Polymyalgia Rheumatica can be recognized by its characteristic symptoms; however, it can also be hard to diagnose or to differentiate from many other common inflammatory diseases. Inflammatory arthritis (IR), is a group of diseases that include chronic inflammation and stiffness. This is due to a variety of causes, including infection, injury, trauma, or tissue injury.
As with Polymyalgia Rheumatica, Inflammatory arthritis can occur at any age
This is usually characterized by
- Redness, and
- Mobility limitations in joint and soft tissue
Polymyalgia Rheumatica (PMR) occurs more frequently in middle-aged adults. It is typically diagnosed in individuals who experience stiffness, inflammation, and pain in their joints and the surrounding tissues. Polymyalgia Rheumatica usually begins to show up in the late 20s or early 30s, and is sometimes referred to as “middle-age arthritis.”
It often affects the elderly, although it can occur in young adults and in children. The majority of people diagnosed with Polymyalgia Rheumatica are between the ages of fifty and seventy. Inflammatory arthritis commonly leads to pain, swelling, redness, and mobility limitations in the joints and the surrounding tissues.
Symptoms of Polymyalgia Rheumatica
In some cases, symptoms are so severe that a person may need to have their entire body immobilized. Polymyopathy is a term used to describe a range of inflammatory diseases including Polymyalgia Rheumatica and several others. Polymyopathy can cause many similar symptoms, including pain, swelling, redness, and stiffness.
The most common symptoms are
- Inflammation, and
- Swelling in the affected joints and soft tissue
- In addition to pain and tenderness in muscles
There is currently no evidence that shows whether or not Polymyopathy is caused by rheumatoid arthritis.

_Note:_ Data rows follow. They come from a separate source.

(* ===== verification/_CoqProject ===== *)
-Q . S2P
Prelude.v
Programs.v
GoFloat.v
Mathx.v
Ring.v
Scaling.v
ScalerSpec.v
ScalerConstraints.v
ScalerIntervals.v
ScalerSolver.v
ScalerFeasibility.v
ScalerAdmission.v
ScalerObjects.v
ScalerPlanner.v
ScalerSafety.v
ScalerControl.v
Names.v
Device.v
CuMask.v
PluginRecords.v
PluginLedger.v
PluginNode.v
PluginSlices.v
PluginAllocate.v
PluginDecision.v
PluginSafety.v
PluginCapacity.v
PluginHandler.v
PluginVerify.v
PluginAdvertise.v
MigRecords.v
MigWorld.v
MigAllocate.v
MigReclaim.v
MigSafety.v
MigLoops.v
MigTheorems.v
MigLiveness.v
AdmitDemand.v
AdmitFit.v
AdmitPlacement.v
AdmitWorld.v
AdmitReconcile.v
AdmitSafety.v
AdmitTheorems.v
ElasticRecord.v
ElasticKernel.v
ElasticPass.v
ElasticSafety.v
ModelStore.v
ModelGC.v
ModelDriver.v
ModelRebuild.v
ModelSafety.v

There is strong evidence that rheumatoid arthritis and Polymyopathy co-exist. Polymyopathy is most common among individuals who have an inherited susceptibility to rheumatoid arthritis and is not apparent in individuals without this predisposition.

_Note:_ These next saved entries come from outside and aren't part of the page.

(* ===== verification/Mathx.v ===== *)
(** * Integer helpers

    src/pkg/utils/mathx (division.go, power.go): the generic divisions and powers
    of two, at the width of the integer type they are instantiated with.  The
    power-of-two loops double until they pass [n]; the theorems say for which [n]
    they end, and with what. *)

From stdpp Require Import prelude list.
From S2P Require Import Prelude.

(** ** Division *)

Definition CeilDiv (wrap : Z -> Z) (a b : Z) : Z :=
  if b =? 0 then 0 else wrap (go_quot (wrap (a + b - 1)) b).

Definition RoundDiv (wrap : Z -> Z) (a b : Z) : Z :=
  if b =? 0 then 0 else wrap (go_quot (wrap (a + go_quot b 2)) b).

(** ** Powers of two *)

(** The loop of [PowersOfTwoUpTo] from [val], with fuel. *)
Fixpoint powers_loop (wrap : Z -> Z) (fuel : nat) (val n : Z) : option (list Z) :=
  match fuel with
  | O => None
  | S fuel =>
      if val <=? n
      then option_map (cons val) (powers_loop wrap fuel (wrap (Z.shiftl val 1)) n)
      else Some []
  end.

Definition PowersOfTwoUpTo (wrap : Z -> Z) (fuel : nat) (n : Z) : option (list Z) :=
  if n <? 1 then Some [] else powers_loop wrap fuel 1 n.

Fixpoint largest_loop (wrap : Z -> Z) (fuel : nat) (p n : Z) : option Z :=
  match fuel with
  | O => None
  | S fuel =>
      if wrap (Z.shiftl p 1) <=? n then largest_loop wrap fuel (wrap (Z.shiftl p 1)) n else Some p
  end.

Definition LargestPowerOfTwoUpTo (wrap : Z -> Z) (fuel : nat) (n : Z) : option Z :=
  if n <? 1 then Some 0 else largest_loop wrap fuel 1 n.

(** ** Division of non-negative integers *)

Lemma ceil_div_nonneg a b :
  0 <= a -> 0 < b -> a + b - 1 < 2 ^ 63 -> CeilDiv i64 a b = (a + b - 1) / b.
Proof.
  intros Ha Hb Hr. unfold CeilDiv. destruct (Z.eqb_spec b 0); [lia|].
  rewrite (i64_small (a + b - 1)) by (unfold is_i64; lia).
  rewrite Z.quot_div_nonneg by lia. apply i64_small.
  unfold is_i64. assert (0 <= (a + b - 1) / b) by (apply Z.div_pos; lia).
  assert ((a + b - 1) / b <= a + b - 1) by (apply Z.div_le_upper_bound; nia). lia.
Qed.

Lemma round_div_nonneg a b :
  0 <= a -> 0 < b -> a + b / 2 < 2 ^ 63 -> RoundDiv i64 a b = (a + b / 2) / b.
Proof.
  intros Ha Hb Hr. unfold RoundDiv. destruct (Z.eqb_spec b 0); [lia|].
  rewrite (Z.quot_div_nonneg b) by lia. assert (0 <= b / 2) by (apply Z.div_pos; lia).
  rewrite (i64_small (a + b / 2)) by (unfold is_i64; lia).
  rewrite Z.quot_div_nonneg by lia. apply i64_small. unfold is_i64.
  assert (0 <= (a + b / 2) / b) by (apply Z.div_pos; lia).
  assert ((a + b / 2) / b <= a + b / 2) by (apply Z.div_le_upper_bound; nia). lia.
Qed.

(** ** Doubling at a signed width *)

Section doubling.
Context (w : Z) (Hw : 2 <= w).

Lemma double_small k : 0 <= k -> k + 1 < w - 1 -> wrap_signed w (Z.shiftl (2 ^ k) 1) = 2 ^ (k + 1).
Proof.
  intros Hk Hkw. rewrite Z.shiftl_mul_pow2, Z.pow_1_r by lia.
  replace (2 ^ k * 2) with (2 ^ (k + 1)) by (rewrite Z.pow_add_r by lia; lia).
  assert (2 ^ (k + 1) < 2 ^ (w - 1)) by (apply Z.pow_lt_mono_r; lia).
  assert (0 < 2 ^ (k + 1)) by (apply Z.pow_pos_nonneg; lia).
  unfold wrap_signed. rewrite Z.mod_small; [lia|].
  replace (2 ^ w) with (2 * 2 ^ (w - 1)) by (rewrite <- Z.pow_succ_r by lia; f_equal; lia). lia.
Qed.

Lemma double_top : wrap_signed w (Z.shiftl (2 ^ (w - 2)) 1) = - 2 ^ (w - 1).
Proof.
  rewrite Z.shiftl_mul_pow2, Z.pow_1_r by lia. assert (0 < 2 ^ (w - 1)) by (apply Z.pow_pos_nonneg; lia).
  replace (2 ^ (w - 2) * 2) with (2 ^ (w - 1))
    by (replace (w - 1) with (Z.succ (w - 2)) by lia; rewrite Z.pow_succ_r by lia; lia).
  unfold wrap_signed.
  replace (2 ^ (w - 1) + 2 ^ (w - 1)) with (2 ^ w)
    by (replace w with (Z.succ (w - 1)) at 1 by lia; rewrite Z.pow_succ_r by lia; lia).
  rewrite Z.mod_same by lia. lia.
Qed.

Lemma double_wrapped : wrap_signed w (Z.shiftl (- 2 ^ (w - 1)) 1) = 0.
Proof.
  rewrite Z.shiftl_mul_pow2, Z.pow_1_r by lia. assert (0 < 2 ^ (w - 1)) by (apply Z.pow_pos_nonneg; lia).
  assert (2 ^ w = 2 * 2 ^ (w - 1)) as Hp
    by (replace w with (Z.succ (w - 1)) at 1 by lia; rewrite Z.pow_succ_r by lia; lia).
  unfold wrap_signed. replace (- 2 ^ (w - 1) * 2 + 2 ^ (w - 1)) with (2 ^ (w - 1) + (-1) * 2 ^ w) by lia.
  rewrite Z.mod_add, Z.mod_small by lia. lia.
Qed.

Lemma double_zero : wrap_signed w (Z.shiftl 0 1) = 0.
Proof.
  rewrite Z.shiftl_0_l. assert (0 < 2 ^ (w - 1)) by (apply Z.pow_pos_nonneg; lia).
  assert (2 ^ w = 2 * 2 ^ (w - 1))
    by (replace w with (Z.succ (w - 1)) at 1 by lia; rewrite Z.pow_succ_r by lia; lia).
  unfold wrap_signed. rewrite Z.mod_small by lia. lia.
Qed.

(** Once the doubling left the type the loop never ends. *)
Lemma largest_stuck n fuel :
  0 <= n -> largest_loop (wrap_signed w) fuel (- 2 ^ (w - 1)) n = None /\
  largest_loop (wrap_signed w) fuel 0 n = None.
Proof.
  intros Hn. assert (forall fuel, largest_loop (wrap_signed w) fuel 0 n = None) as H0.
  { clear fuel. induction fuel as [|fuel IH]; [done|]. cbn [largest_loop]. rewrite double_zero.
    destruct (Z.leb_spec 0 n); [done|lia]. }
  split; [|done]. destruct fuel as [|fuel]; [done|]. cbn [largest_loop]. rewrite double_wrapped.
  destruct (Z.leb_spec 0 n); [done|lia].
Qed.

Lemma largest_from k n :
  0 <= k <= w - 2 -> 2 ^ k <= n < 2 ^ (w - 1) ->
  (n < 2 ^ (w - 2) -> exists fuel j, largest_loop (wrap_signed w) fuel (2 ^ k) n = Some (2 ^ j) /\
     0 <= j /\ 2 ^ j <= n < 2 ^ (j + 1)) /\
  (2 ^ (w - 2) <= n -> forall fuel, largest_loop (wrap_signed w) fuel (2 ^ k) n = None).
Proof.
  intros Hk Hn. remember (Z.to_nat (w - 2 - k)) as m eqn:Hm. revert k Hk Hn Hm.
  induction m as [|m IH]; intros k Hk Hn Hm.
  { assert (k = w - 2) as -> by lia. split; [lia|]. intros _ [|fuel]; [done|]. cbn [largest_loop].
    rewrite double_top. assert (0 < 2 ^ (w - 1)) by (apply Z.pow_pos_nonneg; lia).
    destruct (Z.leb_spec (- 2 ^ (w - 1)) n); [|lia]. apply largest_stuck. assert (0 < 2 ^ (w - 2)) by (apply Z.pow_pos_nonneg; lia). lia. }
  destruct (Z.le_gt_cases (2 ^ (k + 1)) n) as [Hle|Hgt].
  - destruct (IH (k + 1) ltac:(lia) ltac:(lia) ltac:(lia)) as [IH1 IH2]. split.
    + intros Hlt. destruct (IH1 Hlt) as (fuel & j & Hf & Hj). exists (S fuel), j. split; [|done].
      cbn [largest_loop]. rewrite double_small by lia.
      now destruct (Z.leb_spec (2 ^ (k + 1)) n); [|lia].
    + intros Hge [|fuel]; [done|]. cbn [largest_loop]. rewrite double_small by lia.
      destruct (Z.leb_spec (2 ^ (k + 1)) n); [now apply IH2|lia].
  - split.
    + intros _. exists 1%nat, k. cbn [largest_loop]. rewrite double_small by lia.
      destruct (Z.leb_spec (2 ^ (k + 1)) n); [lia|]. split_and!; auto; lia.
    + intros Hge. assert (2 ^ (k + 1) <= 2 ^ (w - 2)) by (apply Z.pow_le_mono_r; lia). lia.
Qed.
End doubling.

(** On a signed w-bit type the search for the largest power of two ends
    with the right answer for every n below 2^(w-2), and never ends for a larger
    n: the doubling overflows to zero and the loop condition stays true. *)
Theorem largest_power_ends_iff (w n : Z) :
  2 <= w -> 1 <= n < 2 ^ (w - 1) ->
  (n < 2 ^ (w - 2) -> exists fuel j,
     LargestPowerOfTwoUpTo (wrap_signed w) fuel n = Some (2 ^ j) /\ 0 <= j /\ 2 ^ j <= n < 2 ^ (j + 1)) /\
  (2 ^ (w - 2) <= n -> forall fuel, LargestPowerOfTwoUpTo (wrap_signed w) fuel n = None).
Proof.
  intros Hw Hn. unfold LargestPowerOfTwoUpTo. destruct (Z.ltb_spec n 1); [lia|].
  apply (largest_from w Hw 0 n); [lia|simpl; lia].
Qed.

Lemma largest_power_ends_iff_witness :
  (exists fuel j, LargestPowerOfTwoUpTo i64 fuel 100 = Some (2 ^ j) /\ 0 <= j /\ 2 ^ j <= 100 < 2 ^ (j + 1)) /\
  (forall fuel, LargestPowerOfTwoUpTo (wrap_signed 8) fuel 100 = None).
Proof.
  split.
  - apply (largest_power_ends_iff 64 100); lia.
  - apply (largest_power_ends_iff 8 100); lia.
Defined.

While a hereditary component cannot be ruled out, there is no clear evidence that individuals without a family history of rheumatoid arthritis are more prone to developing Polymyopathy. It appears that a person’s likelihood of developing Polymyopathy may be increased if they have an inherited propensity toward inflammatory diseases such as rheumatoid arthritis, but that it is not passed down genetically.
What to do If you suspect that you may have inflammatory disease
It is important to see your doctor to determine if you have any of the following symptoms
- Unexplained pain in one or both joints of the hand or foot
- Pain or tenderness in the upper body
- Pain in the joints
- Stiffness in the muscles and stiffness in the bones
- Difficulty walking
- Increased muscle spasms
- Shortness of breath
- Increased urination
- Fever, or weight loss.
Other symptoms that may accompany Inflammatory Arthritis include
- Night sweats
- Night sweats
- Unexplained weight loss
- Urinating blood
- The uric acid buildup in your urine
- Night sweats
- Swollen ankles or feet
- A feeling like you are constantly running in place
- A persistent cough, and Read more about the Symptoms of Polymyalgia Rheumatica and Diagnosing Polymyalgia Rheumatica.

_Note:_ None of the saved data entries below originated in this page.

Lemma copy_comes n prior l :
  remembers n prior l -> n <= 2 ^ 62 ->
  exists state, copyState prior = Done state /\ state_holds n state l.
Proof.
  intros Hr Hn. assert (exists h, history_new = Done h /\ history_holds n h []) as (h & Hh & Hnew).
  { destruct holds_new as (h & Hh & Hl). exists h. split; [done|]. eapply holds_less; [exact Hl|done]. }
  destruct prior as [state|]; simpl in *; [|rewrite Hh; subst l; by eexists].
  unfold state_holds in Hr |- *. destruct (History state) as [h0|]; simpl.
  - destruct (holds_clone _ _ _ Hr) as (h' & -> & Hh'). by eexists.
  - rewrite Hh. subst l. by eexists.
Qed.

Lemma panic_history t obs tg v (state : @PredictorState H) :
  History (panic_state elsewhere64 t obs tg v state).2 = History state.
Proof. unfold panic_state. by repeat case_match. Qed.

Lemma state_less n n' state l : state_holds n state l -> n' <= n -> state_holds n' state l.
Proof. unfold state_holds. destruct (History state); [by apply holds_less|done]. Qed.

Lemma append_tick n t obs state l :
  state_holds n state l -> 1 <= n <= 2 ^ 62 ->
  negb (bool_decide (roleKind obs = RoleKindEncode)) && negb (ReadyReplicas obs <=? 0)
  && negb (no_target (target t (roleKind obs))) && signalUsable (ThroughputState obs) = true ->
  exists state', appendDemand elsewhere64 state
      {| Timestamp := ObservedAt obs; TokensPerSecond := demand obs |} (maxWindow elsewhere64 t) = Done state' /\
    state_holds (n - 1) state' (after_tick t obs l).
Proof.
  intros Hst Hn Hc. unfold after_tick, sampled. rewrite Hc. destruct (Z.eqb_spec (ObservedAt obs) 0) as [E|E]; simpl.
  - exists state. unfold appendDemand. simpl. rewrite E. simpl. split; [done|]. eapply state_less; [done|lia].
  - destruct (append_refines n state l {| Timestamp := ObservedAt obs; TokensPerSecond := demand obs |}
      (maxWindow elsewhere64 t) Hst Hn E) as (h & -> & Hh). by eexists.
Qed.
(* ===== verification/ScalerSpec.v ===== *)
(** * The scaler's specification

    The part of src/api/worker/v1alpha1/model_deployment_scaler.go the planner
    and the webhook read, and the quantities in it: a resource.Quantity is a
    decimal, read as a float64 by the planner and as an exact rational by the
    webhook. *)

From stdpp Require Import prelude gmap strings list.
From Stdlib Require Import SpecFloat QArith Qround.
From S2P Require Import Prelude GoFloat.
#[global] Open Scope Z_scope.

(** ** Quantities *)

(** [value * 10 ^ exponent], in either of the two representations. *)
Record Quantity := { QValue : Z; QExponent : Z }.

(** The literal [n / d], rounded once. *)
Definition flit_exact (n d : positive) : float64 :=
  SFdiv 53 1024 (S754_finite false n 0) (S754_finite false d 0).

(** [math.Pow10], from its tables of [10 ^ k] and [10 ^ (32 * k)]. *)
Definition math_pow10 (n : Z) : float64 :=
  if (0 <=? n) && (n <=? 308) then
    fmul (to_float (10 ^ (32 * (n / 32)))) (to_float (10 ^ (n mod 32)))
  else if (-323 <=? n) && (n <=? 0) then
    fdiv (flit_exact 1 (Z.to_pos (10 ^ (32 * (- n / 32))))) (to_float (10 ^ (- n mod 32)))
  else if 0 <? n then S754_infinity false else fzero.

Definition AsApproximateFloat64 (q : Quantity) : float64 :=
  let base := to_float (QValue q) in
  if QExponent q =? 0 then base else fmul base (math_pow10 (QExponent q)).

Definition quantity_sign (q : Quantity) : Z := Z.sgn (QValue q).

(** The quantity as an exact rational. *)
Definition modelDeploymentScalerRatioValue (q : option Quantity) : option Q :=
  match q with
  | None => None
  | Some q =>
      let scale := - QExponent q in
      Some (if 0 <=? scale then QValue q # Z.to_pos (10 ^ scale) else (QValue q * 10 ^ (- scale)) # 1)
  end.

(** ** Records *)

Definition ReasonBoundsConflict : string := "BoundsConflict".
Definition ReasonRatioConflict : string := "RatioConflict".
Definition ReasonPacingBounded : string := "PacingBounded".

Record RoleBounds := { BName : string; MinReplicas : Z; MaxReplicas : Z }.

Record RoleRatio := {
  NumeratorRole : string; DenominatorRole : string;
  RTarget : option Quantity; RMin : option Quantity; RMax : option Quantity }.

Definition StepPolicyTypePercent : string := "Percent".
Record StepPolicy := { SType : string; SValue : Z }.

Record ScaleUpRules := {
  UpStabilizationWindowSeconds : Z; MaxStepReplicas : Z; MaxStepPercent : Z; UpStepPolicy : option StepPolicy }.
Record ScaleDownRules := {
  DownStabilizationWindowSeconds : Z; CooldownAfterAbortSeconds : Z;
  DecodePostScaleUpGraceSeconds : Z; DownStepPolicy : option StepPolicy }.
Record BehaviorSpec := { ScaleUp : ScaleUpRules; ScaleDown : ScaleDownRules }.

(** The lists a plan reads. *)
Record PolicySpec := { Roles : list RoleBounds; Ratios : list RoleRatio; Behavior : BehaviorSpec }.

Record StabilizationSample := { STimestamp : Z; SReplicas : Z }.

#[global] Instance StabilizationSample_eq_dec : EqDecision StabilizationSample.
Proof. solve_decision. Defined.

(** ** Integers of the planner *)

Definition clamp (value low high : Z) : Z :=
  if value <? low then low else if high <? value then high else value.

(** A duration of [s] whole seconds, in 64 bits. *)
Definition seconds (s : Z) : Z := i64 (s * 10 ^ 9).

Lemma seconds_small s : is_i32 s -> seconds s = s * 10 ^ 9.
Proof. unfold is_i32. intros. apply i64_small. unfold is_i64. lia. Qed.

Lemma clamp_range v lo hi : lo <= hi -> lo <= clamp v lo hi <= hi.
Proof. intros. unfold clamp. zcases. Qed.

Lemma clamp_id v lo hi : lo <= v <= hi -> clamp v lo hi = v.
Proof. intros. unfold clamp. zcases. Qed.

#[export] Hint Resolve clamp_range : gpustack.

While not all of these symptoms are indicative of Polymyopathy, you should contact your doctor or health care provider if you experience any or all of these symptoms.
It is important to note that symptoms of Inflammatory Arthritis are very similar to those of rheumatoid arthritis, so it is important to see your doctor immediately if you have any of the above symptoms. A thorough medical evaluation will help your doctor determine if you are at risk for rheumatoid arthritis.